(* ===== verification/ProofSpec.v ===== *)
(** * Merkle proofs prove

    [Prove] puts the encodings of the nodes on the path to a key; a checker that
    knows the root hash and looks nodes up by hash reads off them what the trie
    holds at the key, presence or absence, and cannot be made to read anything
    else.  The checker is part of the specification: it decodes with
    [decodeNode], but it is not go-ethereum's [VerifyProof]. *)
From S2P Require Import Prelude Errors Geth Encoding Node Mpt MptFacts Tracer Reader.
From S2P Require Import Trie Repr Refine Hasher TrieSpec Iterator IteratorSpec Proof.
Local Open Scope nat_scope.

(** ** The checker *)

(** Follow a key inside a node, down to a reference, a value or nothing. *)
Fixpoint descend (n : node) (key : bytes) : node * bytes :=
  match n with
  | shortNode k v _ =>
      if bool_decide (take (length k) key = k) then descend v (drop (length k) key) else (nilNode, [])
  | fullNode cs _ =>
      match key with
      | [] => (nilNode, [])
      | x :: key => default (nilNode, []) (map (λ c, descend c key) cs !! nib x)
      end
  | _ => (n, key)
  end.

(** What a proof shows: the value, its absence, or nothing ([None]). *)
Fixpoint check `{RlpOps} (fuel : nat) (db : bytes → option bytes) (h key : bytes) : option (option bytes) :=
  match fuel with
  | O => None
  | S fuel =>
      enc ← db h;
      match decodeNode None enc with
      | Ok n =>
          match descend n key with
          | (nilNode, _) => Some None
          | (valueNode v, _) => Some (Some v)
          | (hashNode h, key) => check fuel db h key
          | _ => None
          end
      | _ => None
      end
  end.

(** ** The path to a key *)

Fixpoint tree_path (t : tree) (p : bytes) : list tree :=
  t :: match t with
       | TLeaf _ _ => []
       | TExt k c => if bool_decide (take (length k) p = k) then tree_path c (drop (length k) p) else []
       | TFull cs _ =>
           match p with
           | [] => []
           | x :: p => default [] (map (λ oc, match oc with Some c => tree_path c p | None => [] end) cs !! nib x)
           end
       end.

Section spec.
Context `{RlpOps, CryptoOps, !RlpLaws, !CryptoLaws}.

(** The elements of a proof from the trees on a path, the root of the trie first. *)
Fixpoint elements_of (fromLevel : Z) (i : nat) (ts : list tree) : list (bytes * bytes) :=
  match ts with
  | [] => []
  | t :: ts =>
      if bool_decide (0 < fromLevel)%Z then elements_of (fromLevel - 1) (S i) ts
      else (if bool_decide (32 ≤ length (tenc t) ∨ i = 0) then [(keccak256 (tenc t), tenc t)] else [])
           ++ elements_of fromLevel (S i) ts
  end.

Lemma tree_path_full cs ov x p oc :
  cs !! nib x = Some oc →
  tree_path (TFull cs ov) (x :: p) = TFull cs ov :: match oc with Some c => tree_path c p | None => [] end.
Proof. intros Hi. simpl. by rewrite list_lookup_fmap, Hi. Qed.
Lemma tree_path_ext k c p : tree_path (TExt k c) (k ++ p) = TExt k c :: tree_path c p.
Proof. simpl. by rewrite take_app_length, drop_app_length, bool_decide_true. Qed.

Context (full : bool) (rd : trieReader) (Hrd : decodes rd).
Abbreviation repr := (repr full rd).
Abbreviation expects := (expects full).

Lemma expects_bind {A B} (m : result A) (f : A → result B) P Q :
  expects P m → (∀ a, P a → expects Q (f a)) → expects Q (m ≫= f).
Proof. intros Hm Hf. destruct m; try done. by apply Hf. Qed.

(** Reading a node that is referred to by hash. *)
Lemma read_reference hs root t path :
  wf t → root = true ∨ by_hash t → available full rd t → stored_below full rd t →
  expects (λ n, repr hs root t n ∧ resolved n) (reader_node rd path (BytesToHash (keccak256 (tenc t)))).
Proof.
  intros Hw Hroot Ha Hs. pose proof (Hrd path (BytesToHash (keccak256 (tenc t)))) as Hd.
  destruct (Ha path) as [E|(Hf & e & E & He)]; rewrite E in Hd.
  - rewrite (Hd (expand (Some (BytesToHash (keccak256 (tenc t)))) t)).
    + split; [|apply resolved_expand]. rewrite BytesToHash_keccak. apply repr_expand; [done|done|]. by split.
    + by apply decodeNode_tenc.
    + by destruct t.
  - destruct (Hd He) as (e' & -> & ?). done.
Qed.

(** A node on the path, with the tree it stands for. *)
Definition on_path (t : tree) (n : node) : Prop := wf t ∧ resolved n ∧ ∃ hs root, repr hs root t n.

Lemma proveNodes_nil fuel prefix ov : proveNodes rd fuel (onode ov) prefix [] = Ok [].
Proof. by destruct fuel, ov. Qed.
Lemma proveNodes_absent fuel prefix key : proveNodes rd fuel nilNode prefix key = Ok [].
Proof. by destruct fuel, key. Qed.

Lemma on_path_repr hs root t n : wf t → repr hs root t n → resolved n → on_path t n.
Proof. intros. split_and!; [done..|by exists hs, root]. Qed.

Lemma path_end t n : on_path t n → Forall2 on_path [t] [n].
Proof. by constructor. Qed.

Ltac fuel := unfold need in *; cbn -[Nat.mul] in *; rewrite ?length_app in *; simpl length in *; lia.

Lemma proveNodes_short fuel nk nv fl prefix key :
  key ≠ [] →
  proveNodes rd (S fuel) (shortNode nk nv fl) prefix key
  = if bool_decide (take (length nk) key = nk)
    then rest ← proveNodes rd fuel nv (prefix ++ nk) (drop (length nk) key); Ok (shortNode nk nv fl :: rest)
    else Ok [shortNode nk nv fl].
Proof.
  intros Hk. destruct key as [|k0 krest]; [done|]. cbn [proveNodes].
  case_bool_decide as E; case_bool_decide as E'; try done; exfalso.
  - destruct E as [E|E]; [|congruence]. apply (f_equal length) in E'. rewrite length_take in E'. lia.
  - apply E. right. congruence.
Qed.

• • • • • • •

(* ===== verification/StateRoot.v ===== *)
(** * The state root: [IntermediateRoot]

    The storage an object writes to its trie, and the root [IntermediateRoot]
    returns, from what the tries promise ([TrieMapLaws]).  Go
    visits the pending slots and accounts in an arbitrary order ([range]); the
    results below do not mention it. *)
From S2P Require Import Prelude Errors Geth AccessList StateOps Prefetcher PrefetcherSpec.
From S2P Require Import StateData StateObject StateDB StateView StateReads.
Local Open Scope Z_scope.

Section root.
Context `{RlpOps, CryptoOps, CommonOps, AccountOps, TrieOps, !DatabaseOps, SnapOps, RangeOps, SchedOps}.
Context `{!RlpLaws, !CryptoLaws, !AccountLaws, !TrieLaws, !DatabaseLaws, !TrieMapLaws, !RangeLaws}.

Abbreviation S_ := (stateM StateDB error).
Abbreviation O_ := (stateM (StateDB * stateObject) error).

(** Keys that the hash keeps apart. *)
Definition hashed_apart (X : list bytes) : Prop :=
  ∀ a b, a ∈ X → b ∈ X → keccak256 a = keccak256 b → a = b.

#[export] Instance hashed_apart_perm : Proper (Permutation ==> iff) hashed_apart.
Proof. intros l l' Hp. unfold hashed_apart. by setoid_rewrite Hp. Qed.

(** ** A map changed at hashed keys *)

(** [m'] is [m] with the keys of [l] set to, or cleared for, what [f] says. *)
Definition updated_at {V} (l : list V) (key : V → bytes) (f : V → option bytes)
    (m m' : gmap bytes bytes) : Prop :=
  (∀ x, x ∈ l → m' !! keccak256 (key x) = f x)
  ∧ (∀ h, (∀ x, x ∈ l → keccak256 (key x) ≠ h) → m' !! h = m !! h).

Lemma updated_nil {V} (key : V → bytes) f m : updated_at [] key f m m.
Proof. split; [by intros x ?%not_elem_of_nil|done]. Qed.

• • • • • • •

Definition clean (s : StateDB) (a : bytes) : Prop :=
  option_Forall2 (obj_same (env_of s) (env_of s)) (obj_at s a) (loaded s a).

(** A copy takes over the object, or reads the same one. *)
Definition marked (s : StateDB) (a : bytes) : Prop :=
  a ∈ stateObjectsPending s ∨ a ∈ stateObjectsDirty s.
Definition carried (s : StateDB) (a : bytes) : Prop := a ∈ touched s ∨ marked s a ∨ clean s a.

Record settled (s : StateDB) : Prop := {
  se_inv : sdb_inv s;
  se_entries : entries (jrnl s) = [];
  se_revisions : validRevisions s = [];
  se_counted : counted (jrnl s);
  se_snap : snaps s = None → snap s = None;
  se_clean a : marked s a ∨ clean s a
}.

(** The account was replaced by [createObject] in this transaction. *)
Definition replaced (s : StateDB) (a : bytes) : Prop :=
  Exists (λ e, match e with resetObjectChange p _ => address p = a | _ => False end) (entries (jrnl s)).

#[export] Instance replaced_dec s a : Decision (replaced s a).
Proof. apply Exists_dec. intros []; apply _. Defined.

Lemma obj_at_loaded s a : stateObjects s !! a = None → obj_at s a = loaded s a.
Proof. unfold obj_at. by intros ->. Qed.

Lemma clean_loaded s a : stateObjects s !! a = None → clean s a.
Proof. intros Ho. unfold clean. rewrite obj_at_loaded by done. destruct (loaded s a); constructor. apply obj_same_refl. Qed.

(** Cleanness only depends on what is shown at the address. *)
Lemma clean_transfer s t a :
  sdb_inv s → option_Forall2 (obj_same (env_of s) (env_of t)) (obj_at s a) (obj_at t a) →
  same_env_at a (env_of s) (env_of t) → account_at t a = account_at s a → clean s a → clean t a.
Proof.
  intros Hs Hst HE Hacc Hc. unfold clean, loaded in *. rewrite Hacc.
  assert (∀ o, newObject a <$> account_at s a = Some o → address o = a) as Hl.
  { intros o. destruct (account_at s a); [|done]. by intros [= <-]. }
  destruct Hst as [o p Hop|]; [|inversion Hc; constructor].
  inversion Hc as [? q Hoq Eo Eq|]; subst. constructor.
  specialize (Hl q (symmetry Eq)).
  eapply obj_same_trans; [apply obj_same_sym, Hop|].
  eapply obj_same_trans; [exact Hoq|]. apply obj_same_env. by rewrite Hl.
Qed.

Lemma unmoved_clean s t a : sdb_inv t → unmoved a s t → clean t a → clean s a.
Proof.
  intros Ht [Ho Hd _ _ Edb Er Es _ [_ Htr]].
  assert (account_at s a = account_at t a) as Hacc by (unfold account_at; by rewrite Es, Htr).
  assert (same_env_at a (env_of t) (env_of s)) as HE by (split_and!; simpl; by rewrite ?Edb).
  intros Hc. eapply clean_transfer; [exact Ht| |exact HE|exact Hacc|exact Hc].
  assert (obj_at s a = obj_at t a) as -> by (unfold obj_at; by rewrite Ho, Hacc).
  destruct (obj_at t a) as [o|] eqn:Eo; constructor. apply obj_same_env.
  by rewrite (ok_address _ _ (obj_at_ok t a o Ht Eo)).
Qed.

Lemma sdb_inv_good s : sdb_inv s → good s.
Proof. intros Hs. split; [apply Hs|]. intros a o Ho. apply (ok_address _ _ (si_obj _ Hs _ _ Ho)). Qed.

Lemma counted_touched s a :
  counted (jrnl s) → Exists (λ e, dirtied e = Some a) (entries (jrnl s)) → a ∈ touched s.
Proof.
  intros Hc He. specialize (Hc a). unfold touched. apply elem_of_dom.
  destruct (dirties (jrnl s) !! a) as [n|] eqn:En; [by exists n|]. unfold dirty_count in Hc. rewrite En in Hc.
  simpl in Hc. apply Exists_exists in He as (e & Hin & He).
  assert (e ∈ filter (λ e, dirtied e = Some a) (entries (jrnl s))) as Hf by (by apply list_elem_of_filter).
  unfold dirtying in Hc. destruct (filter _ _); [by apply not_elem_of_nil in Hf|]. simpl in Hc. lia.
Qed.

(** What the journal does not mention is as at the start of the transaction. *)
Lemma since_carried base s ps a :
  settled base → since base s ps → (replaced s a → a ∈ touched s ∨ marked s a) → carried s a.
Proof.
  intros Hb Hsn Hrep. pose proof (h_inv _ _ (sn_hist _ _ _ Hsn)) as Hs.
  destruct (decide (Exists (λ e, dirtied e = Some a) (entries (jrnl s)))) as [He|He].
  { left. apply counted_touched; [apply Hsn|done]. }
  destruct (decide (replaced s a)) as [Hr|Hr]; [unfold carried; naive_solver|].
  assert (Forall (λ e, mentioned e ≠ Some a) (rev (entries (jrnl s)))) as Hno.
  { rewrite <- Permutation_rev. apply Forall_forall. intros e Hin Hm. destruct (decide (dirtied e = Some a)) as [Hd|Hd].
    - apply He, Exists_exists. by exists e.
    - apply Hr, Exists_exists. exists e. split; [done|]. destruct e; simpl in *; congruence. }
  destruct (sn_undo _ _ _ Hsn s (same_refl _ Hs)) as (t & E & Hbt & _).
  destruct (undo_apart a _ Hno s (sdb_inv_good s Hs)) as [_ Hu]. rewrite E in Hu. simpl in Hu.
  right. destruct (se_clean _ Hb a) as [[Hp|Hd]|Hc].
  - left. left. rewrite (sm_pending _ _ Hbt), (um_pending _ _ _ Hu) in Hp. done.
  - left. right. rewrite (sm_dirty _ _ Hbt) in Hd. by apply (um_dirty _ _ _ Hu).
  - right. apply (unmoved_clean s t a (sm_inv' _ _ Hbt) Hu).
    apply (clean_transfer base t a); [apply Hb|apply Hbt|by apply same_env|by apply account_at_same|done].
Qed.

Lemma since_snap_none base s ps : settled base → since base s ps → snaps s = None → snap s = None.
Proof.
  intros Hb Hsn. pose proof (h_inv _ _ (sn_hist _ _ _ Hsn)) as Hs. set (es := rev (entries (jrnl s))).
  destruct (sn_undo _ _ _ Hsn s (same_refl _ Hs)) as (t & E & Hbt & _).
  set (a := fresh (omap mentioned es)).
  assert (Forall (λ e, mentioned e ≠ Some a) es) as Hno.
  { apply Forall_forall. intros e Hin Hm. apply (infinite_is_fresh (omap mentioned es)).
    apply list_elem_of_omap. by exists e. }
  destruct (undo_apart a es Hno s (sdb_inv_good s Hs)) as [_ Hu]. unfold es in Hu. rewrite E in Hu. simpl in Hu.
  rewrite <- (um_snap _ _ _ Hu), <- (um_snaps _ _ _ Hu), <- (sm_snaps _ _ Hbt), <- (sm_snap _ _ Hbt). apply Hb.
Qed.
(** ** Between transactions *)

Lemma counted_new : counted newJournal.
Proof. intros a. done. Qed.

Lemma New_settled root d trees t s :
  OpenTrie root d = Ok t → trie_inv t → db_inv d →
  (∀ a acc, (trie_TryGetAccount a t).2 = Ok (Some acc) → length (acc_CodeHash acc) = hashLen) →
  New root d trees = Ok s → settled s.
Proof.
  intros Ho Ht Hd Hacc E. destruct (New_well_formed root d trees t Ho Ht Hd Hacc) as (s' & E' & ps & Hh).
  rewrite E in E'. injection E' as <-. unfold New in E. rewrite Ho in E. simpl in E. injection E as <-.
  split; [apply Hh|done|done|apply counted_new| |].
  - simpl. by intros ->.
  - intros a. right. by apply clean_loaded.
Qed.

• • • • • • •

## EXERCISE INSTRUCTIONS
Lines containing the word "that" must all be returned from the material above.

## ANSWER SECTION
    [Prove] puts the encodings of the nodes on the path to a key; a checker that
(** Reading a node that is referred to by hash. *)
(** Keys that the hash keeps apart. *)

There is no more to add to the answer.